* **AIM OF THE EXERCISE**:
From the entries below, output the line with "Context (uuid_String : Z → string)." and each following line up to and including the line with "VaultServiceBooks.reads m ∧", exactly as written.

* **SUPPLIED ENTRIES**:

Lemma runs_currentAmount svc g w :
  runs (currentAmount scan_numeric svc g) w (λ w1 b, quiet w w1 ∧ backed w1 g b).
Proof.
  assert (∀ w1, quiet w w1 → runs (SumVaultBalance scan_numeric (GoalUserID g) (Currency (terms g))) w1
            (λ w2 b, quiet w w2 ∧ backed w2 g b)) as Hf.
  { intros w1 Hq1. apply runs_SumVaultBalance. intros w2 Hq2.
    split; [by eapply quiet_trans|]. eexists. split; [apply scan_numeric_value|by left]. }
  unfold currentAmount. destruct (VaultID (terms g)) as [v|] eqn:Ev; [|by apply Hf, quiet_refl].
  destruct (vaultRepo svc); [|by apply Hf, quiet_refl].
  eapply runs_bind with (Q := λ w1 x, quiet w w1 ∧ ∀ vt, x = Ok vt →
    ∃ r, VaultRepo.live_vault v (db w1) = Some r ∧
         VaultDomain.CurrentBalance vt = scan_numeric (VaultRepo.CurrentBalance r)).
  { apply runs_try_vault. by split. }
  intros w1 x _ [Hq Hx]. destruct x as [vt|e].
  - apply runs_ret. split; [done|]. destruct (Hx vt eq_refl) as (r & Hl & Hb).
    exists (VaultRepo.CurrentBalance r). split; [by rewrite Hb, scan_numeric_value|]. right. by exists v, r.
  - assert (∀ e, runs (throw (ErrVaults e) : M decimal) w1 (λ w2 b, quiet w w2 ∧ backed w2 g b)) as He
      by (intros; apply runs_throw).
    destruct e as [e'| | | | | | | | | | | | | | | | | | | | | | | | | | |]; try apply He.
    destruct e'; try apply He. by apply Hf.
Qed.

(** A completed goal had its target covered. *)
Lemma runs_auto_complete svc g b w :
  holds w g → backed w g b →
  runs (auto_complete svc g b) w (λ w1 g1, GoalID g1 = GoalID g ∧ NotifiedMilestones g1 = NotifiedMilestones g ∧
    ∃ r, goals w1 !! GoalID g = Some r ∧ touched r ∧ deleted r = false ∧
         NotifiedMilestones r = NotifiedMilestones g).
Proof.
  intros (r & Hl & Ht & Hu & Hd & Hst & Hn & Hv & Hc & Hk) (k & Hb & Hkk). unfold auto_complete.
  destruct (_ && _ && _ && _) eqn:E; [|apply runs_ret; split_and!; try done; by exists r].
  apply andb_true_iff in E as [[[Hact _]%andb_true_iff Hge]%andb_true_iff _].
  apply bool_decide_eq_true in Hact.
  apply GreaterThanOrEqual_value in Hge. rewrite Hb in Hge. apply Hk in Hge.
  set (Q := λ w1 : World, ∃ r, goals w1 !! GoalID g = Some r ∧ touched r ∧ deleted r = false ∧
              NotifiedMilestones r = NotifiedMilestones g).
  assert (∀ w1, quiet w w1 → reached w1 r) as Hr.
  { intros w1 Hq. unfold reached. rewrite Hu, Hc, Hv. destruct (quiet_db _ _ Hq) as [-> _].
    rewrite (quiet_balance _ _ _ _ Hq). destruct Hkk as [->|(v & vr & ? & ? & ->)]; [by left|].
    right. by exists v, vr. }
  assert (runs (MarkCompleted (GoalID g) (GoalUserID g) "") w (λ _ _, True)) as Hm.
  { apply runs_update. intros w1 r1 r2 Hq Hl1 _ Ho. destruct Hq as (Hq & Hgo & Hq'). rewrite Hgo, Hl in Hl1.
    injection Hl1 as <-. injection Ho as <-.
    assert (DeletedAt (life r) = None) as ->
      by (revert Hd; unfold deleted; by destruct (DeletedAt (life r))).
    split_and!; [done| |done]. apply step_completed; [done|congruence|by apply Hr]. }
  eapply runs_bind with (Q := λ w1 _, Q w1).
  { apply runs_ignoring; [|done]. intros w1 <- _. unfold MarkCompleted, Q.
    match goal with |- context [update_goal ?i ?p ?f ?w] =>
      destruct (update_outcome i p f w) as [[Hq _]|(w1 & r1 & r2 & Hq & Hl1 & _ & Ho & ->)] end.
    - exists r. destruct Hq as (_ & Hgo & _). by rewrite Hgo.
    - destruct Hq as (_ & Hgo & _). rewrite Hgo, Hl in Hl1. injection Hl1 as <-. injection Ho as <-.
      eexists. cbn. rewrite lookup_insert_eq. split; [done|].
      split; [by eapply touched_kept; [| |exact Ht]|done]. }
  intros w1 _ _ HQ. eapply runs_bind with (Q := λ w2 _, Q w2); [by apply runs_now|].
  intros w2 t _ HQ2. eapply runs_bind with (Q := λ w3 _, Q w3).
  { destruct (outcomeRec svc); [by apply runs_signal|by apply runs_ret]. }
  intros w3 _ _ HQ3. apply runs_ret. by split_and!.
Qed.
==
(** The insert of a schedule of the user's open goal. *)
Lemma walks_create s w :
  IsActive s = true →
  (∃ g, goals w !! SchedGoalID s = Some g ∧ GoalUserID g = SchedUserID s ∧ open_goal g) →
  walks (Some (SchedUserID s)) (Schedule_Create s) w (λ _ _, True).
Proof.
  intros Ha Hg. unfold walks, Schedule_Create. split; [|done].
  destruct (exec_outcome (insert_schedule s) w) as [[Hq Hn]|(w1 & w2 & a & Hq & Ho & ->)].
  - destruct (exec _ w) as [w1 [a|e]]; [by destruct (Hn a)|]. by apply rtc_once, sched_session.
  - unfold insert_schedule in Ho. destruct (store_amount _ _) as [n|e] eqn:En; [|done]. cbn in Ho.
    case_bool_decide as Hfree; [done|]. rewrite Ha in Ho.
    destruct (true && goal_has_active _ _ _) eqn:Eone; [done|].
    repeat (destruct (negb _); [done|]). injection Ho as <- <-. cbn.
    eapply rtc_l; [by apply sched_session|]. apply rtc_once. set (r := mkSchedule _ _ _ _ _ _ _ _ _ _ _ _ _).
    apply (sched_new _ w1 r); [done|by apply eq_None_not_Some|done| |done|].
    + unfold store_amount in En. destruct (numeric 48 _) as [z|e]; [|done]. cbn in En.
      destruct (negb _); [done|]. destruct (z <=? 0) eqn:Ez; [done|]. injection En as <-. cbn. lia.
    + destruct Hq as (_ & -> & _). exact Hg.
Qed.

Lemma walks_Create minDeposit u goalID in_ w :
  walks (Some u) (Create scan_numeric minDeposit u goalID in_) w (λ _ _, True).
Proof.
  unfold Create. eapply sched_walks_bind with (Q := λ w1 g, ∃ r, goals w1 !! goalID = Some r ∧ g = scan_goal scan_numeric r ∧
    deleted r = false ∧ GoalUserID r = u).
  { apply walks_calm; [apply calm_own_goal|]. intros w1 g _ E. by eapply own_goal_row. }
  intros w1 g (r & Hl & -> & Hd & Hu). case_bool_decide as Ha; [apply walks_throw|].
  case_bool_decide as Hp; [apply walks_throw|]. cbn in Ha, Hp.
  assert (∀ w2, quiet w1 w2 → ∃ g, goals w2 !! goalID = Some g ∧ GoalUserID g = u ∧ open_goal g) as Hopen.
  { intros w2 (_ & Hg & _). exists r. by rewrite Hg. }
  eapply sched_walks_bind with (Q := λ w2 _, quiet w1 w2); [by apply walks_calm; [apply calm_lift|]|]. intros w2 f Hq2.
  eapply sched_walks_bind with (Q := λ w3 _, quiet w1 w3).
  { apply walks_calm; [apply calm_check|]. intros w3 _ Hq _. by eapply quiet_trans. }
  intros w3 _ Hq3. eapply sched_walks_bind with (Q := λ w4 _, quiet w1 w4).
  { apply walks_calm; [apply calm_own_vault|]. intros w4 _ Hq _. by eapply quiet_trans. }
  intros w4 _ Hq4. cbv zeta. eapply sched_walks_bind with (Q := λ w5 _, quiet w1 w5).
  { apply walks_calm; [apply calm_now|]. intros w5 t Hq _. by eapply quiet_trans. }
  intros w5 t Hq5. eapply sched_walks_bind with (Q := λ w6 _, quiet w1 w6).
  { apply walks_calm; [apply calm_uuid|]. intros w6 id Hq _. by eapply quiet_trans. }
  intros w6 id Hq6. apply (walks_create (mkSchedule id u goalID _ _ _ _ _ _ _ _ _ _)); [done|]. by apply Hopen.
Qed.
==
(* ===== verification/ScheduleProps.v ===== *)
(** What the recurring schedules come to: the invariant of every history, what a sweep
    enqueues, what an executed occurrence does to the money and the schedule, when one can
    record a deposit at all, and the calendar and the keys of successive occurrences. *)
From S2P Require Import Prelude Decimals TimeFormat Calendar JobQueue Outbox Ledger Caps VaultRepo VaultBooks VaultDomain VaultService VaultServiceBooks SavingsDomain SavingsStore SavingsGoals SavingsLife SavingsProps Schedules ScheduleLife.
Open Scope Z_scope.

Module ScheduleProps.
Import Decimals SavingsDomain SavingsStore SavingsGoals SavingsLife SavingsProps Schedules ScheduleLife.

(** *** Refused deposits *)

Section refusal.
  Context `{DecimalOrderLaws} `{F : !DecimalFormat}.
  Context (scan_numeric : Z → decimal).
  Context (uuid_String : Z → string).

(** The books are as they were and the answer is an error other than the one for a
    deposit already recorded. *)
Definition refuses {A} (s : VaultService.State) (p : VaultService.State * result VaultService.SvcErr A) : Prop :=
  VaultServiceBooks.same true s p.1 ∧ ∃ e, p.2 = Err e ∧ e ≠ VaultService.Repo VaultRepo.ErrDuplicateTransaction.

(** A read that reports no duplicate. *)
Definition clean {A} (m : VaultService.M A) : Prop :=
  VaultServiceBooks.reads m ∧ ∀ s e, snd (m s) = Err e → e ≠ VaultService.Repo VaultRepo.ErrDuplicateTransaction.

* **SOLUTION BELOW**:
  Context (uuid_String : Z → string).

(** The books are as they were and the answer is an error other than the one for a
    deposit already recorded. *)
Definition refuses {A} (s : VaultService.State) (p : VaultService.State * result VaultService.SvcErr A) : Prop :=
  VaultServiceBooks.same true s p.1 ∧ ∃ e, p.2 = Err e ∧ e ≠ VaultService.Repo VaultRepo.ErrDuplicateTransaction.

(** A read that reports no duplicate. *)
Definition clean {A} (m : VaultService.M A) : Prop :=
  VaultServiceBooks.reads m ∧ ∀ s e, snd (m s) = Err e → e ≠ VaultService.Repo VaultRepo.ErrDuplicateTransaction.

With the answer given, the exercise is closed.